> Task
Find the line in the entries below that contains "by apply IH].". Repeat it exactly, and every line after it through the line that contains "- intros a n".

> Data shown

□ □ □

Lemma alias_pairs_spec c pairs : wf c -> alias_pairs S c = Some pairs ->
  exists ns al, namespace_wf (arena c) (as_records c) (a_entry <$> an_aliases (as_handle c)) (an_ids (as_handle c))
      (an_alias_index (as_handle c)) (an_index (as_handle c)) ns al /\
    pairs.*1 = al /\ lenN pairs = lenN (an_aliases (as_handle c)) /\
    forall a n, (a, n) ∈ pairs -> n ∈ ns /\ utf8_valid a = true.
Proof using.
  intros Hwf Hp. destruct (as_wf c Hwf) as (ns & al & Hns). exists ns, al. split; [done|].
  unfold alias_pairs in Hp. apply mapM_Some in Hp. pose proof (nw_names _ _ _ _ _ _ _ _ Hns) as Hn.
  pose proof (alias_ranges _ _ _ (ns_aliases _ _ _ _ _ _ Hn)) as Ha.
  assert (Hpair : Forall2 (fun r p => name_at (arena c) (a_name_offset r) (a_name_len r) = Some p.1 /\
    as_name c (a_target r) = Some p.2) (an_aliases (as_handle c)) pairs).
  { eapply Forall2_impl; [exact Hp|]. intros r [a n] Hr. cbn beta in Hr. apply bind_Some in Hr as (a' & Ha' & Hr).
    apply bind_Some in Hr as (n' & Hn' & [= <- <-]). done. }
  split; [|split].
  - clear -Hpair Ha. revert al Ha. induction Hpair as [|r p rs ps [Hr _] _ IH]; intros al Ha.
    + by apply Forall2_nil_inv_l in Ha.
    + apply Forall2_cons_inv_l in Ha as (a & al' & Har & Ha & ->). csimpl. f_equal; [congruence | by apply IH].
  - unfold lenN. f_equal. symmetry. by eapply Forall2_length.
  - intros a n (j & Hj)%list_elem_of_lookup. destruct (Forall2_lookup_r _ _ _ _ _ Hpair Hj) as (r & _ & Hr & Hnm).
    simpl in Hr, Hnm. split; [|by apply name_at_valid in Hr as [? _]]. rewrite as_name_spec in Hnm.
    apply bind_Some in Hnm as (rg & Hrg & Hnm). destruct (ns_name_at Hn _ _ Hrg) as (n' & Hn' & Hin).
    rewrite tget_lookup in Hin. apply list_elem_of_lookup_2 in Hin. congruence.
Qed.

(** What an addition leaves alone. *)
Lemma add_space_alias_shape alias canonical c r c' : add_space_alias S alias canonical c = Some (r, c') ->
  (exists x, arena c' = arena c ++ x /\ lenN x <= lenN alias) /\ exists a h slack, c' = as_put a h slack c.
Proof using.
  unfold add_space_alias. destruct (add_alias _ _ _ _ _) as [[r' [a h]]|] eqn:E; simpl; [|done]. intros [= <- <-].
  rewrite as_put_arena. split; [|by eexists _, _, _].
  assert (Hsame : forall a', a' = arena c -> exists x, a' = arena c ++ x /\ lenN x <= lenN alias).
  { intros a' ->. exists []. rewrite app_nil_r. unfold lenN. simpl. split; [done | lia]. }
  revert E. unfold add_alias.
  destruct (an_ids _ !! canonical) as [t|]; [|intros [= _ <- _]; by apply Hsame].
  destruct (an_ids _ !! alias) as [t'|]; [destruct (t' =? t); intros [= _ <- _]; by apply Hsame|].
  destruct (negb (ids_left _ _)); [intros [= _ <- _]; by apply Hsame|].
  destruct (negb (arena_fits _ _)); [intros [= _ <- _]; by apply Hsame|].
  destruct (intern_name (arena c) alias) as [x|] eqn:E; simpl; [|done]. apply intern_name_inv in E as [-> _]. simpl.
  destruct (ei_push _ _ _); simpl; [|done]. intros [= _ <- _]. by exists alias.
Qed.

Context {B : Type} (other : Context -> B) (Hother : forall a h slack c, other (as_put a h slack c) = other c).

(** Whether a pair survives, given the spellings known before any alias. *)
Definition resolves (base : gmap name N) (pair : name * name) : bool := bool_decide (is_Some (base !! pair.2)).

Definition adopted (base : gmap name N) (pairs : list (name * name)) (ids : gmap name N) : gmap name N :=
  foldl (fun m pair => match base !! pair.2 with Some t => <[pair.1 := t]> m | None => m end) ids pairs.

Lemma adopted_cons base a n pairs ids : adopted base ((a, n) :: pairs) ids =
  adopted base pairs (match base !! n with Some t => <[a := t]> ids | None => ids end).
Proof using. reflexivity. Qed.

□ □ □

> Solved exercise
    + apply Forall2_cons_inv_l in Ha as (a & al' & Har & Ha & ->). csimpl. f_equal; [congruence | by apply IH].
  - unfold lenN. f_equal. symmetry. by eapply Forall2_length.
  - intros a n (j & Hj)%list_elem_of_lookup. destruct (Forall2_lookup_r _ _ _ _ _ Hpair Hj) as (r & _ & Hr & Hnm).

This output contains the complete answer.